Prescribing Problems with Antibiotics in Nursing Homes
According to the CDC, the most common prescribing problems with antibiotics in nursing homes are:
- Using antibiotics when they are not needed
- Prescribing the wrong antibiotic
- Using the correct antibiotic, but in the wrong dose or the wrong duration
Antibiotic-prescribing problems can lead to harmful side effects in seniors. These include allergic reactions, antibiotic-resistant infections, and C. difficile infections, caused by toxin-producing bacteria that lead to severe antibiotic-associated diarrhea.
CDC researchers examined medical records of nine different nursing homes in four different states over a six-month period to assess antibiotic use. They found that:
- 11% of nursing home residents were on antibiotics in any given day.
- One in three antibiotic prescriptions was for the treatment of urinary tract infections.
- 50% or more of these prescriptions were for the wrong drug, the wrong dose, or the wrong duration.
- 38% of orders for antibiotics lacked documentation of one or more important prescribing elements.

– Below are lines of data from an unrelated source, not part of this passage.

(* ===== verification/Protos.v ===== *)
(** The control messages of [link/protos/control.proto], and the interface of the protobuf
    library (prost) that encodes them. *)

From Stdlib Require Import ZArith Lia Strings.Byte.
From stdpp Require Import base list strings countable.
From S2P Require Import Prelude.

(** [prost::Message]: encoding always succeeds, decoding may fail. The code never looks
    into a [DecodeError]. *)
Class Message (A : Type) := {
  encode_to_vec : A -> list byte;
  decode : list byte -> option A
}.

(** What the code relies on: decoding reads back what was encoded. *)
Class MessageLaws (A : Type) `{Message A} : Prop :=
  decode_encode (a : A) : decode (encode_to_vec a) = Some a.

Record Heartbeat : Type := { timestamp : Z }.

Record AuthInfo : Type := {
  user_name : string;
  password : string;
  client_name : string
}.

Record AuthRequest : Type := { auth_info : option AuthInfo }.

Record AuthResponse : Type := { auth_response_info : option AuthInfo }.

Record SubscribeRequest : Type := {
  all : bool;
  counter_ids : list string;
  span_index : Z
}.

Record SubscribeResponse : Type := {
  sub_success : list string;
  sub_failed : list string
}.

Record UnsubscribeResponse : Type := {
  unsub_success : list string;
  unsub_failed : list string
}.

Record LinkError : Type := { code : Z; msg : string }.

(** [AuthInfo::default()]: every field at its proto3 default. *)
Definition AuthInfo_default : AuthInfo :=
  {| user_name := ""; password := ""; client_name := "" |}.

#[export] Instance AuthInfo_eq_dec : EqDecision AuthInfo.
Proof. solve_decision. Defined.

(** * A concrete codec

    Not protobuf, but a codec that satisfies the laws: the stdpp encoding of a countable
    type, one byte per binary digit. *)

Fixpoint pos_bytes (p : positive) : list byte :=
  match p with
  | xH => []
  | xO p => x00 :: pos_bytes p
  | xI p => x01 :: pos_bytes p
  end.

Fixpoint bytes_pos (l : list byte) : option positive :=
  match l with
  | [] => Some 1%positive
  | x00 :: l => xO <$> bytes_pos l
  | x01 :: l => xI <$> bytes_pos l
  | _ => None
  end.

Lemma bytes_pos_bytes p : bytes_pos (pos_bytes p) = Some p.
Proof. induction p as [p IH|p IH|]; cbn; by rewrite ?IH. Qed.

Definition countable_message (A : Type) `{Countable A} : Message A :=
  {| encode_to_vec a := pos_bytes (countable.encode a);
     decode l := bytes_pos l ≫= countable.decode |}.

Lemma countable_message_laws A `{Countable A} : @MessageLaws A (countable_message A).
Proof. intros a. cbn. rewrite bytes_pos_bytes. cbn. apply countable.decode_encode. Qed.

#[export] Instance Heartbeat_eq_dec : EqDecision Heartbeat.
Proof. solve_decision. Defined.
#[export] Instance Heartbeat_countable : Countable Heartbeat.
Proof. refine (inj_countable' timestamp Build_Heartbeat _). by intros []. Defined.

#[export] Instance AuthInfo_countable : Countable AuthInfo.
Proof.
  refine (inj_countable' (fun i => (user_name i, password i, client_name i))
    (fun '(u, p, c) => Build_AuthInfo u p c) _). by intros [].
Defined.

#[export] Instance AuthRequest_eq_dec : EqDecision AuthRequest.
Proof. solve_decision. Defined.
#[export] Instance AuthRequest_countable : Countable AuthRequest.
Proof. refine (inj_countable' auth_info Build_AuthRequest _). by intros []. Defined.

#[export] Instance AuthResponse_eq_dec : EqDecision AuthResponse.
Proof. solve_decision. Defined.
#[export] Instance AuthResponse_countable : Countable AuthResponse.
Proof. refine (inj_countable' auth_response_info Build_AuthResponse _). by intros []. Defined.

#[export] Instance SubscribeRequest_eq_dec : EqDecision SubscribeRequest.
Proof. solve_decision. Defined.
#[export] Instance SubscribeRequest_countable : Countable SubscribeRequest.
Proof.
  refine (inj_countable' (fun i => (all i, counter_ids i, span_index i))
    (fun '(a, c, s) => Build_SubscribeRequest a c s) _). by intros [].
Defined.

#[export] Instance SubscribeResponse_eq_dec : EqDecision SubscribeResponse.
Proof. solve_decision. Defined.
#[export] Instance SubscribeResponse_countable : Countable SubscribeResponse.
Proof.
  refine (inj_countable' (fun i => (sub_success i, sub_failed i))
    (fun '(a, c) => Build_SubscribeResponse a c) _). by intros [].
Defined.

#[export] Instance UnsubscribeResponse_eq_dec : EqDecision UnsubscribeResponse.
Proof. solve_decision. Defined.
#[export] Instance UnsubscribeResponse_countable : Countable UnsubscribeResponse.
Proof.
  refine (inj_countable' (fun i => (unsub_success i, unsub_failed i))
    (fun '(a, c) => Build_UnsubscribeResponse a c) _). by intros [].
Defined.

#[export] Instance LinkError_eq_dec : EqDecision LinkError.
Proof. solve_decision. Defined.
#[export] Instance LinkError_countable : Countable LinkError.
Proof.
  refine (inj_countable' (fun i => (code i, msg i)) (fun '(a, c) => Build_LinkError a c) _).
  by intros [].
Defined.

Better Sanitation Can Reduce the Use of Antibiotics in Nursing Homes
Researchers addressed the problem of common infections in nursing homes in a study published in Aging Health. This study reports that more than 1.5 million people living in 16,000 U.S. nursing homes experience an average of 2 million infections per year. Infections and antibiotic-resistant organisms are a serious challenge in nursing homes, where the residents are older and frailer, and antibiotic overuse is rampant. Researchers found that better sanitation can help reduce the emergence of antibiotic-resistant organisms and the incidence of infections.
- Pneumonia: Respiratory tract infections and pneumonia are the leading causes of mortality in nursing homes. Annual immunizations against influenza in older adults and their healthcare workers has been shown to reduce mortality among residents. Dental plaque has been studied as a source of bacteria that may cause respiratory infections. Studies have shown that better oral hygiene has positive preventative effects for pneumonia and respiratory tract infections.
- Urinary tract infections: Many urinary tract infections (UTIs) in nursing homes are associated with the use of catheters. Guidelines to help prevent UTIs include limiting the use of catheters, minimizing the duration of use, using aseptic techniques to insert catheters, and diligent hand hygiene by caregivers before and after manipulation of a catheter.
- Diarrhea: Older adults have decreased production of gastric acid, putting them at higher risk for diarrheal infections, which can be fatal in the elderly. To prevent these serious infections, the CDC recommends using Environmental Protection Agency-registered disinfectants with sporicidal capabilities, along with appropriate hand hygiene with soap and water to remove spores from skin surfaces.
- Skin and soft tissue infections: Topical applications of medications, properly administered, along with patient isolation, proper cleaning and disinfection, clipping long nails, glove use, and proper hand hygiene can help treat and prevent these infections from spreading and reduce the need for antibiotics.